= Beginning of Section =

(* ===== verification/VotingTheorems.v ===== *)
(** * Properties of voting

    Voting power decays by one eighth per step, the number of seats is the weighted median of the
    numbers voted for, the candidates elected are the ones with the most votes, and the
    authority they form is controlled by a majority of it. *)
From stdpp Require Import sorting.
From S2P Require Import Prelude MachineInt Hardfork Asset Authority Voting.

(** ** Decay *)

Definition day : Z := 86400.

(** The eighths of its power a vote has lost at an age: the first after 360 days, one more every 45 days. *)
Definition eighths_lost (age : Z) : Z := Z.max 0 (Z.min 8 ((age - 360 * day) / (45 * day) + 1)).
Definition decayed (stake age : Z) : Z := stake - stake * eighths_lost age / 8.

Lemma percents_lookup i : 0 ≤ i < 7 →
  power_percents_to_subtract standard_recalc_options !! Z.to_nat i = Some (1250 * (i + 1)).
Proof.
  intros Hi. assert (i = 0 ∨ i = 1 ∨ i = 2 ∨ i = 3 ∨ i = 4 ∨ i = 5 ∨ i = 6) as H by lia.
  repeat destruct H as [->|H]; try subst; done.
Qed.

Lemma decayed_bounds stake age : 0 ≤ stake → 0 ≤ decayed stake age ≤ stake.
Proof.
  intros Hs. unfold decayed. assert (0 ≤ eighths_lost age ≤ 8) by (unfold eighths_lost; lia).
  pose proof (div_down_spec (stake * eighths_lost age) 8 ltac:(lia)). nia.
Qed.

(** An older vote never has more power. *)
Lemma decayed_mono stake age age' : 0 ≤ stake → age ≤ age' → decayed stake age' ≤ decayed stake age.
Proof.
  intros Hs Ha. unfold decayed. assert (eighths_lost age ≤ eighths_lost age').
  { unfold eighths_lost. assert ((age - 360 * day) / (45 * day) ≤ (age' - 360 * day) / (45 * day)) by (apply Z.div_le_mono; unfold day; lia). lia. }
  assert (stake * eighths_lost age / 8 ≤ stake * eighths_lost age' / 8) by (apply Z.div_le_mono; nia). lia.
Qed.

(** The power of a vote decays in steps: for every 64-bit stake and at every time after the first two years of
    the clock, [get_recalced_voting_stake] returns (its table is never read out of range) the stake less
    one eighth for each step of 45 days after 360 days, rounded in the voter's favour: all of it before that, and
    nothing after 675 days. *)
Theorem vote_power_decays now stake last :
  675 * day ≤ now < 2 ^ 32 → 0 ≤ stake < 2 ^ 64 → 0 ≤ last ≤ now →
  get_recalced_voting_stake standard_recalc_options stake last (get_vote_recalc_times standard_recalc_options now)
  = Ok (decayed stake (now - last)).
Proof.
  unfold day. intros Hnow Hs Hl. unfold get_recalced_voting_stake, get_vote_recalc_times, time_sub. cbn [full_power_time zero_power_time].
  change (total_recalc_seconds standard_recalc_options) with (315 * 86400). change (full_power_seconds standard_recalc_options) with (360 * 86400).
  change (seconds_per_step standard_recalc_options) with (45 * 86400).
  rewrite (Z.mod_small (now - _)) by lia. rewrite Z.mod_small by lia. unfold decayed, eighths_lost, day.
  destruct (Z.ltb_spec (now - 360 * 86400) last).
  { assert ((now - last - 360 * 86400) / (45 * 86400) < 0) by (apply Z.div_lt_upper_bound; lia).
    rewrite Z.max_l by lia. rewrite Z.mul_0_r. f_equal. change (0 / 8) with 0. lia. }
  destruct (Z.leb_spec last (now - 360 * 86400 - 315 * 86400)).
  { assert (7 ≤ (now - last - 360 * 86400) / (45 * 86400)) by (apply Z.div_le_lower_bound; lia).
    rewrite Z.min_l, Z.max_r by lia. rewrite Z.div_mul by lia. f_equal. lia. }
  replace (now - 360 * 86400 - last) with (now - last - 360 * 86400) by lia. set (k := _ / _).
  assert (0 ≤ k < 7) as Hk by (split; [apply Z.div_pos; lia|apply Z.div_lt_upper_bound; lia]). clearbody k.
  rewrite percents_lookup by done. rewrite Z.min_r, Z.max_r by lia.
  assert (stake * (1250 * (k + 1)) < UINT128_MOD) by (unfold UINT128_MOD; nia).
  assert (2 ^ 64 < UINT128_MOD) by done. unfold u128_mul, u128_div. rewrite (u128_small stake), u128_small by nia.
  replace (stake * (1250 * (k + 1))) with (1250 * (stake * (k + 1))) by lia.
  change GRAPHENE_100_PERCENT with (1250 * 8). rewrite Z.div_mul_cancel_l by lia.
  pose proof (div_down_spec (stake * (k + 1)) 8 ltac:(lia)). set (q := stake * (k + 1) / 8) in *.
  assert (0 ≤ q ≤ stake) by nia. rewrite (to_uint64_small q), to_uint64_small by lia. done.
Qed.
(** What evaluation code can do to the database between two points: any sequence of
    mutations, with modifications that keep the unique keys, and of nested scopes, each
    abandoned (undone) or merged. *)
Inductive mutates : object_database V → object_database V → Prop :=
  | mut_refl o : mutates o o
  | mut_exec o o' m : mutates o o' → keeps_keys m o' → mutates o (exec m o')
  | mut_abandon o o1 u ses o2 o3 :
      mutates o o1 →
      start_undo_session true (reserve_state (undo_db o1)) = (u, ses) →
      mutates (ObjectDatabase (db o1) u) o2 →
      destroy_session ses o2 = Some o3 → mutates o o3
  | mut_merge o o1 u ses o2 o3 ses' o4 :
      mutates o o1 →
      start_undo_session true (reserve_state (undo_db o1)) = (u, ses) →
      mutates (ObjectDatabase (db o1) u) o2 →
      session_merge ses o2 = Ok (o3, ses') → destroy_session ses' o3 = Some o4 →
      mutates o o4.

Lemma stack_repr_take k st cur snaps :
  stack_repr st cur snaps → stack_repr (take k st) cur (take k snaps).
Proof. intros H. revert k. induction H; intros [|k]; simpl; econstructor; eauto. Qed.

Lemma stack_repr_length st cur snaps : stack_repr st cur snaps → length st = length snaps.
Proof. induction 1; simpl; auto. Qed.

Lemma world_wf_create w t n v :
  world_wf w → next_ids w !! t = Some n → fits (t, n) v (objects w) = true →
  world_wf (World (<[(t, n) := v]> (objects w)) (<[t := n + 1]> (next_ids w))).
Proof.
  intros [Hwf Hkeys] Hn Hfit. split; [|by apply no_clash_insert].
  intros t' i v' Hl. simpl in *. destruct (decide ((t, n) = (t', i))) as [E|Hne].
  - injection E as <- <-. rewrite lookup_insert_eq. eauto with lia.
  - rewrite lookup_insert_ne in Hl by done. apply Hwf in Hl as (m & Hm & Hlt).
    destruct (decide (t = t')) as [<-|].
    + rewrite lookup_insert_eq. simplify_eq. eauto with lia.
    + rewrite lookup_insert_ne by done. eauto.
Qed.

Lemma world_wf_modify w id v v' :
  world_wf w → objects w !! id = Some v → fits id v' (objects w) = true →
  world_wf (World (<[id := v']> (objects w)) (next_ids w)).
Proof.
  intros [Hwf Hkeys] Hv Hfit. split; [|by apply no_clash_insert].
  intros t i x Hl. simpl in *. apply lookup_insert_Some in Hl as [[-> _]|[_ Hl]]; eauto.
Qed.

Lemma world_wf_remove w id : world_wf w → world_wf (World (delete id (objects w)) (next_ids w)).
Proof.
  intros [Hwf Hkeys]. split; [|eapply no_clash_sub; [apply delete_subseteq|done]].
  intros t i x Hl. simpl in *. apply lookup_delete_Some in Hl as [_ Hl]; eauto.
Qed.

(** An elementary mutation inside a session changes only the current world. *)
Lemma exec_represents m o cur b snaps n :
  represents o cur (b :: snaps) n → keeps_keys m o →
  ∃ cur', represents (exec m o) cur' (b :: snaps) n ∧
    max_size (undo_db (exec m o)) = max_size (undo_db o).
Proof.
  intros [Hdb Hwf Hen Hn Hst] Hk. destruct o as [w u]; simpl in *. subst w.
  inversion Hst as [|s st ? ? ? Hrev Hwfb Hst' Hs]; subst.
  assert (represents (ObjectDatabase cur u) cur (b :: snaps) (active_sessions u)) as Hsame
    by (split; simpl; try done; by rewrite <- Hs).
  destruct m as [t v|id f|id]; simpl in *.
  - unfold create; simpl. destruct (next_ids cur !! t) as [k|] eqn:Ek; [|by exists cur].
    case_bool_decide as Eo; [|by exists cur]. simpl.
    destruct (fits (t, k) v (objects cur)) eqn:Ef; [|by exists cur].
    eexists. unfold on_create, on_top. rewrite Hen, <- Hs.
    split_and?; try split; simpl; try done; [..|constructor; [by apply reverts_create|done|done]];
      by apply world_wf_create.
  - unfold modify; simpl. destruct (objects cur !! id) as [v|] eqn:Eo; [|by exists cur].
    specialize (Hk v eq_refl).
    assert (fits id (f v).1 (objects cur) = true) as Hf
      by (eapply fits_similar; [done|by apply (wf_keys _ Hwf)]).
    unfold index_modify. rewrite Hf. simpl.
    eexists. unfold on_modify, on_top. rewrite Hen, <- Hs.
    split_and?; try split; simpl; try done; [..|constructor; [by apply reverts_modify|done|done]];
      by eapply (world_wf_modify cur).
  - unfold remove; simpl. destruct (objects cur !! id) as [v|] eqn:Eo; [|by exists cur]. simpl.
    eexists. unfold on_remove, on_top. rewrite Hen, <- Hs.
    split_and?; try split; simpl; try done; [..|constructor; [by apply reverts_remove|done|done]];
      by apply (world_wf_remove cur).
Qed.

Lemma start_represents f o cur snaps n u ses :
  represents o cur snaps n → start_undo_session f (undo_db o) = (u, ses) →
  represents (ObjectDatabase (db o) u) cur (cur :: take (max_size (undo_db o)) snaps) (n + 1)
  ∧ max_size u = max_size (undo_db o) ∧ ses = Session true false.
Proof.
  intros [Hdb Hwf Hen Hn Hst] E. unfold start_undo_session in E. rewrite Hen in E.
  simpl in E. injection E as <- <-. split_and?; try split; simpl; try done; [by destruct f|by subst|].
  constructor; [apply reverts_refl|done|by apply stack_repr_take].
Qed.

Lemma undo_represents o cur b snaps n :
  represents o cur (b :: snaps) n → 0 < n →
  ∃ o', undo o = Ok o' ∧ represents o' b snaps (n - 1)
    ∧ max_size (undo_db o') = max_size (undo_db o).
Proof.
  intros [Hdb Hwf Hen Hn Hst] Hpos.
  inversion Hst as [|s st ? ? ? Hrev Hwfb Hst' Hs]; subst. unfold undo. rewrite Hen. simpl.
  destruct (Z.ltb_spec 0 (active_sessions (undo_db o))); [|lia]. simpl.
  rewrite <- Hs, (revert_correct _ _ _ Hwf Hwfb Hrev). simpl. eexists; split; [done|].
  split_and?; try split; simpl; done.
Qed.

Lemma destroy_represents o cur b snaps n :
  represents o cur (b :: snaps) n → 0 < n →
  ∃ o', destroy_session (Session true false) o = Some o' ∧ represents o' b snaps (n - 1)
    ∧ max_size (undo_db o') = max_size (undo_db o).
Proof.
  intros Hr Hpos. destruct (undo_represents _ _ _ _ _ Hr Hpos) as (o' & E & Hr').
  unfold destroy_session. simpl. rewrite E. simpl. eauto.
Qed.

Lemma merge_represents o cur b1 b2 snaps n :
  represents o cur (b1 :: b2 :: snaps) n → 0 < n →
  ∃ o', session_merge (Session true false) o = Ok (o', Session false false)
    ∧ represents o' cur (b2 :: snaps) (n - 1) ∧ max_size (undo_db o') = max_size (undo_db o).
Proof.
  intros [Hdb Hwf Hen Hn Hst] Hpos.
  inversion Hst as [|s st ? ? ? Hrev Hwfb Hst' Hs]; subst.
  inversion Hst' as [|s2 st2 ? ? ? Hrev2 Hwfb2 Hst2 Hs2]; subst.
  unfold session_merge, merge; simpl.
  destruct (Z.ltb_spec 0 (active_sessions (undo_db o))); [|lia].
  simpl. rewrite <- Hs. simpl. rewrite andb_false_r. simpl. eexists; split; [done|].
  split_and?; try split; simpl; try done. constructor; [by eapply merge_state_reverts|done|done].
Qed.
(** Taking two branches of the same height that lead to [r] down to the same previous block. *)
Lemma join_branches_ok fuel f p q l m r :
  fork_ok f → present f p → present f q → path f p l r → path f q m r →
  item_num f p = item_num f q → (Z.to_nat (item_num f p) < fuel)%nat →
  ∃ l1 m1 x y, join_branches fuel f p q = Ok (l1 ++ [x], m1 ++ [y]) ∧
    path f p l1 x ∧ path f q m1 y ∧ prev_id f x = prev_id f y ∧ present f x ∧ present f y ∧
    length l1 = length m1 ∧
    ∀ i u v, l1 !! i = Some u → m1 !! i = Some v → prev_id f u ≠ prev_id f v.
Proof.
  intros Hok. revert p q l m. induction fuel as [|fuel IH]; intros p q l m [a Ea] [b Eb] Hp Hq Hnum Hfuel; [lia|].
  simpl. unfold deref at 1 2. rewrite Ea. simpl. rewrite Eb. simpl.
  assert (prev_id f p = previous (fi_data a)) as Epa by (unfold prev_id; by rewrite Ea).
  assert (prev_id f q = previous (fi_data b)) as Epb by (unfold prev_id; by rewrite Eb).
  case_bool_decide as Hsame.
  - exists [], [], p, q. split_and!; try done; [constructor|constructor|congruence|by exists a|by exists b].
  - assert (p ≠ q) as Hne by (intros ->; congruence).
    destruct (path_inv _ _ _ _ Hp) as [->|(p' & l' & Hpp & -> & Hp')].
    { pose proof (path_num _ _ _ _ Hok Hq). destruct (path_inv _ _ _ _ Hq) as [->|(? & ? & ? & -> & ?)]; [done|].
      simpl in *. lia. }
    destruct (path_inv _ _ _ _ Hq) as [->|(q' & m' & Hqq & -> & Hq')].
    { pose proof (path_num _ _ _ _ Hok Hp). simpl in *. lia. }
    rewrite (proj2 (step_back_Ok f p p') Hpp). simpl. rewrite (proj2 (step_back_Ok f q q') Hqq). simpl.
    pose proof (parent_num _ _ _ Hok Hpp). pose proof (parent_num _ _ _ Hok Hqq).
    pose proof (item_num_bounds f p' Hok).
    destruct (IH p' q' l' m') as (l1 & m1 & x & y & -> & P1 & P2 & Es & Px & Py & Hlen & Hd);
      [by eapply parent_present|by eapply parent_present|done|done|lia|lia|].
    simpl. exists (p :: l1), (q :: m1), x, y. split_and!; try done; [by econstructor|by econstructor|simpl; lia|].
    intros [|i] u v Hu Hv; simpl in *; [congruence|by eapply Hd].
Qed.
Lemma run_block_ok b n cur snaps :
  represents (nd_odb n) cur snaps 0 → (W ≤ max_size (undo_db (nd_odb n)))%nat → roomy b cur →
  ∃ o r, run_block b n =
      Some (Node (resized (fork_size b (nd_odb n)) (nd_fork n)) o (nd_log n) (nd_popped n), r) ∧
    (W ≤ max_size (undo_db o))%nat ∧
    match r with
    | Err _ => represents o cur (take (max_size (undo_db (nd_odb n))) snaps) 0
    | Ok _ => ∃ cur', applied b cur cur' ∧
        represents o cur' (cur :: take (max_size (undo_db (nd_odb n))) snaps) 0
    end ∧
    ∀ cur', applied b cur cur' → r = Ok () ∧ db o = cur'.
Proof.
  intros Hr Hroom Hwide. destruct (push_block_represents (block_work b) _ _ _ (apply_applies b) Hr)
    as (o & r & E & Er & Em & Hrep).
  exists o, r. unfold run_block. rewrite E. simpl. rewrite Em.
  assert (db (session_start (nd_odb n)) = cur) as Ecur by (apply (repr_db _ _ _ _ Hr)).
  split_and!; [done| | |].
  { unfold session_start. destruct (start_undo_session false _) as [u ses] eqn:Es. simpl.
    destruct (start_represents _ _ _ _ _ _ _ Hr Es) as (Hrs & Hm & _).
    eapply block_work_room; [exact Hrs|lia|simpl; lia|done]. }
  - destruct r as [[]|e]; [|done]. eexists. split; [|exact Hrep].
    exists (session_start (nd_odb n)), (block_work b (session_start (nd_odb n))).1.
    split_and!; [done|done|]. rewrite Er. apply surjective_pairing.
  - intros cur' Ha. destruct (applied_run _ _ _ _ Ha Ecur) as [E1 E2].
    rewrite E1 in Er. subst r. split; [done|]. rewrite <- E2. apply Hrep.
Qed.

(** *** The fork database while blocks are applied *)

(** [g] holds the same blocks as [f], and its index at least those from number [T] on. *)
Definition core (it : fork_item Tx) := (fi_prev it, fi_num it, fi_id it, fi_data it).

Record pruned (T : Z) f g : Prop := {
  pr_items p : core <$> items g !! p = core <$> items f !! p;
  pr_head : fork_head g = fork_head f;
  pr_sub : fork_index g ⊆ fork_index f;
  pr_keep i p : fork_index f !! i = Some p → T ≤ item_num f p → fork_index g !! i = Some p }.
Example vesting_never_overpays_witness :
  vb_run w_cdd_vbo 1000 [60; 45; -60] w_cdd_end 1050 ∧
  ∃ a, vb_get_allowed_withdraw w_cdd_end 1060 = Ok a ∧ asset_id a = 0 ∧ 0 ≤ amount a ≤ 145.
Proof.
  assert (Hrun : vb_run w_cdd_vbo 1000 [60; 45; -60] w_cdd_end 1050).
  { eapply (vb_run_cons _ _ 1010); [lia|done| |].
    { by apply (vb_step_deposit_vested _
        (VestingBalanceObject 7 (Asset 160 0) (CddPolicy (Cdd.CddVestingPolicy 100 7000 0 1010)) vbt_cashback)
        _ (Asset 60 0)). }
    eapply (vb_run_cons _ _ 1010); [lia|done| |].
    { by apply (vb_step_deposit _
        (VestingBalanceObject 7 (Asset 205 0) (CddPolicy (Cdd.CddVestingPolicy 100 7000 0 1010)) vbt_cashback)
        _ (Asset 45 0)). }
    eapply (vb_run_cons _ _ 1050); [lia|done| |apply vb_run_nil].
    by apply (vb_step_withdraw _ _ _ (Asset 60 0)). }
  split; [exact Hrun|].
  destruct (vesting_never_overpays w_cdd_vbo 1000 [60; 45; -60] w_cdd_end 1050 1060)
    as (_ & _ & H); [by repeat split|exact Hrun|lia|done|exact H].
Defined.

Example linear_vesting_schedule_witness :
  ∃ a, get_allowed_withdraw w_linear (VestingPolicyContext (Asset 4000 0) 600 (Asset 0 0)) = Ok a ∧
    amount a = 1500.
Proof.
  destruct (linear_vesting_schedule w_linear (Asset 4000 0) 600 (Asset 0 0)) as (a & E & _ & _ & Ha & _);
    [by apply w_linear_inv|by split|].
  exists a. split; [exact E|]. rewrite Ha by (simpl; lia). reflexivity.
Defined.

Example cdd_vesting_available_witness :
  get_allowed_withdraw (Cdd.CddVestingPolicy 100 0 0 1000)
    (VestingPolicyContext (Asset 77 0) 1100 (Asset 5 0)) = Ok (Asset 77 0).
Proof.
  apply (cdd_vesting_available (Cdd.CddVestingPolicy 100 0 0 1000) (Asset 77 0) 1100 (Asset 5 0));
    [by split|done|by split|done|done].
Defined.
(* ===== verification/ChainState.v ===== *)
(** * The chain state

    The objects the modelled operations read and write, with the members they use, from the
    object headers of libraries/chain/include/graphene/chain and libraries/protocol, and the
    part of [class database] that stores them.

    - An object id is its instance number.  A [table] is a [generic_index] together with its
      next id; [Indexed] states which pairs of objects violate a unique secondary key.
    - An asset's dynamic data and an account's statistics are objects of their own in the
      code, created once per asset or account and found through an id stored there; they are
      keyed by that asset or account here.
    - Account balances are keyed by owner and asset type, as [balances_by_account_index]
      does. *)
From Stdlib Require Import Strings.Byte.
From S2P Require Import Prelude MachineInt Hardfork Asset Authority Vesting.

(** ** Tables *)

Record table (A : Type) := Table { next_id : Z; rows : gmap Z A }.
Arguments Table {A}.
Arguments next_id {A}.
Arguments rows {A}.

Class Indexed (A : Type) := conflicts : A → A → bool.

Section tables.
Context {A : Type} `{Indexed A}.
Implicit Types (t : table A) (v : A).

(** Does [v] clash with an object of [t] other than [id]? *)
Definition clashes (id : Z) v t : bool :=
  bool_decide (map_Exists (λ k u, k ≠ id ∧ conflicts v u = true) (rows t)).

Definition tbl_get t (id : Z) : result A :=
  match rows t !! id with
  | Some v => Ok v
  | None => Err (assert_exception "Unable to find Object")
  end.

Definition tbl_create v t : result (Z * table A) :=
  match rows t !! next_id t with
  | Some _ => Err (assert_exception
      "Could not create object! Most likely a uniqueness constraint is violated.")
  | None =>
    FC_ASSERT (negb (clashes (next_id t) v t))
      "Could not create object! Most likely a uniqueness constraint is violated.";;
    Ok (next_id t, Table (next_id t + 1) (<[next_id t := v]> (rows t)))
  end.

Definition tbl_modify (id : Z) (m : A → result A) t : result (table A) :=
  v ← tbl_get t id;
  v' ← m v;
  FC_ASSERT (negb (clashes id v' t))
    "Could not modify object, most likely an index constraint was violated";;
  Ok (Table (next_id t) (<[id := v']> (rows t))).

Definition tbl_remove (id : Z) t : result (table A) :=
  tbl_get t id;; Ok (Table (next_id t) (delete id (rows t))).

(** The first object of an index ordered by [key] and then by id. *)
Definition before (key : A → Z) (x y : Z * A) : bool :=
  (key x.2 <? key y.2) || ((key x.2 =? key y.2) && (x.1 <? y.1)).

Definition first_by (key : A → Z) t : option (Z * A) :=
  foldr (λ x acc, match acc with
                  | None => Some x
                  | Some y => if before key x y then Some x else Some y
                  end) None (map_to_list (rows t)).

(** The object a search by a unique key finds. *)
Definition find_row (p : A → bool) t : option (Z * A) :=
  foldr (λ x acc, if p x.2 then Some x else acc) None (map_to_list (rows t)).
End tables.

(** ** Objects *)

Record additional_asset_options := AdditionalAssetOptions {
  reward_percent : option Z;
  whitelist_market_fee_sharing : option (gset account_id_type);
  taker_fee_percent : option Z }.

Record asset_options := AssetOptions {
  max_supply : share_type;
  market_fee_percent : Z;
  max_market_fee : share_type;
  issuer_permissions : Z;
  flags : Z;
  core_exchange_rate : price;
  whitelist_authorities : gset account_id_type;
  blacklist_authorities : gset account_id_type;
  whitelist_markets : gset asset_id_type;
  blacklist_markets : gset asset_id_type;
  extensions : additional_asset_options }.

= End of Section =

■ **WORK INSTRUCTIONS**: Transcribe the listing above line for line, from the first line to the line containing "Definition day : Z := 86400.", inclusive, with no other lines.

■ **WRITTEN REPLY**:
(* ===== verification/VotingTheorems.v ===== *)
(** * Properties of voting

    Voting power decays by one eighth per step, the number of seats is the weighted median of the
    numbers voted for, the candidates elected are the ones with the most votes, and the
    authority they form is controlled by a majority of it. *)
From stdpp Require Import sorting.
From S2P Require Import Prelude MachineInt Hardfork Asset Authority Voting.

(** ** Decay *)

Definition day : Z := 86400.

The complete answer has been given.